My old criticism remains btw, can other depressants show any efficacy when an AMPAr or a 5HT1Ar antagonist has been given or when serotonine has been depleted (ofc not one that is directly countering the action of the respective drug)? Some 5HT1A activity seems obligatory in order for a rat/human not to be depressed.
I think it would have been interesting to observe the rats 3 days after the drugs had been administered or the serotonin depleted.
If the rats' depression had been attenuated by then, it would've demonstrated that said mechanism cannot block ketamine's antidepressant effects completely. Granted, it's unlikely, but it could've been interesting. Unfortuntely they killed the rats 18h later to verify depleted serotonin.

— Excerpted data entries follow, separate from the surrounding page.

(** * Event fabric of the todo services: consumers, recurrence, publisher, reminder routes

A shallow embedding of
- [services/audit/app/handlers/audit_handler.py],
- [services/recurring/app/handlers/recurrence_handler.py],
- [services/notification/app/handlers/reminder_handler.py],
- [backend/app/services/event_publisher.py],
- [backend/app/routers/reminders.py], [backend/app/routers/internal.py],
- [backend/app/middleware/auth.py] ([verify_user_access]),
together with the parts of the Python library they lean on ([uuid.UUID],
[datetime], [dateutil.relativedelta]).

Conventions.
- A Python value is a [pyval]; text is a [string] of ASCII characters.
  JSON numbers are modelled as integers.
- A Python exception is an [exn]; every class listed derives from
  [Exception], so [except Exception] catches each of them.  Signals that
  derive from [BaseException] only (interpreter exit, task cancellation)
  are outside the model.
- A computation that may raise is an [outcome]; stateful code is a
  function from the state to an [outcome] and the new state.
- f-strings are kept as their template and the values interpolated. *)

From Stdlib Require Import ZArith List String Ascii Lia Bool ZifyBool.
From stdpp Require Import base option gmap.
Import ListNotations.

Set Warnings "-register-all".
Local Open Scope string_scope.
Local Open Scope Z_scope.
Definition M (A : Type) : Type := World -> outcome A * World.

Definition ret {A} (a : A) : M A := fun w => (Return a, w).

Definition raise {A} (e : exn) : M A := fun w => (Raise e, w).

Definition bind {A B} (m : M A) (k : A -> M B) : M B :=
  fun w =>
    match m w with
    | (Return a, w') => k a w'
    | (Raise e, w') => (Raise e, w')
    end.

Notation "'let*' x ':=' m 'in' k" := (bind m (fun x => k))
  (at level 10, x pattern, m at level 100, k at level 200).

(** [try: body / except Exception as e: handler / else: orelse] *)
Definition try_except_else {A B} (body : M A) (handler : exn -> M B)
    (orelse : A -> M B) : M B :=
  fun w =>
    match body w with
    | (Return a, w') => orelse a w'
    | (Raise e, w') => handler e w'
    end.

Definition record (c : Call) (w : World) : World :=
  {| db := db w; journal := journal w ++ [c] |}.

Definition with_db (f : Store -> Store) : M unit :=
  fun w => (Return tt, {| db := f (db w); journal := journal w |}).

Definition get_db : M Store := fun w => (Return (db w), w).

(** [with transaction.atomic(): body] *)
Definition atomic {A} (body : M A) : M A :=
  fun w =>
    match body (record tx_begin w) with
    | (Return a, w') => (Return a, record tx_commit w')
    | (Raise e, w') =>
        (Raise e, record tx_rollback {| db := db w; journal := journal w' |})
    end.

(** ** The collaborators *)

Section Views.

Variable env : Env.

(** A call to a collaborator: it is journalled, and it may raise. *)
Definition invoke (c : Call) : M unit :=
  fun w =>
    match ext_faults env (db w) c with
    | Some e => (Raise e, record c w)
    | None => (Return tt, record c w)
    end.

Definition Audit_can_review (u : User) (wid : pyval) (wtype : Z) : M bool :=
  let* _ := invoke (call_can_review u wid wtype) in
  let* st := get_db in
  ret (ext_can_review env st u wid wtype).

Definition can_execute (u : User) (wid : pyval) : M bool :=
  let* _ := invoke (call_can_execute u wid) in
  let* st := get_db in
  ret (ext_can_execute env st u wid).

Definition can_cancel (u : User) (wid : pyval) : M bool :=
  let* _ := invoke (call_can_cancel u wid) in
  let* st := get_db in
  ret (ext_can_cancel env st u wid).

Definition can_timingtask (u : User) (wid : pyval) : M bool :=
  let* _ := invoke (call_can_timingtask u wid) in
  let* st := get_db in
  ret (ext_can_timingtask env st u wid).

Definition on_correct_time_period (wid : pyval) (run_date : option datetime) : M bool :=
  let* _ := invoke (call_on_correct_time_period wid run_date) in
  let* st := get_db in
  ret (ext_on_correct_time_period env st wid run_date).

(** The value an integer column is looked up with: Django converts a
    string with [int]. *)
Definition to_pk (wid : pyval) : option Z :=
  match wid with
  | PyInt z => Some z
  | PyStr s => Py.int s
  end.

(** [SqlWorkflow.objects.get(id=wid)] *)
Definition objects_get (wid : pyval) : M (Z * SqlWorkflow) :=
  match to_pk wid with
  | None => raise ValueError
  | Some k =>
      let* st := get_db in
      match workflows st !! k with
      | Some r => ret (k, r)
      | None => raise DoesNotExist
      end
  end.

The only real question that remains is why they would chose that test over checking for behavioural despair with the forced swimming test. The fact that they don't name a reason for this strikes me as odd. There have been 2 studies that have shown that the antidepressants used show an immediate response in the novelty-induced hypophagia test, but that does not seem to be sufficient reason to use it, especially since ketamine has a significantly prolonged antidepressant action compared to other antidepressants and there seems to be no need to test for anxiety over behavioural despair.
Maybe this test is more common than I think, but I'm pretty sure that I usually see the forced-swimming used in similar scenarios and it seems more appropriate when testing for antidepressant action.
EDIT: Ok, forced-swimming supposedly has poor validity (construct and face), but I'm still not sure if that's the reason for using the suppressed feeding test, since it as I stated before tests for anxiety which is not very representative for depression unlike behavioural despair.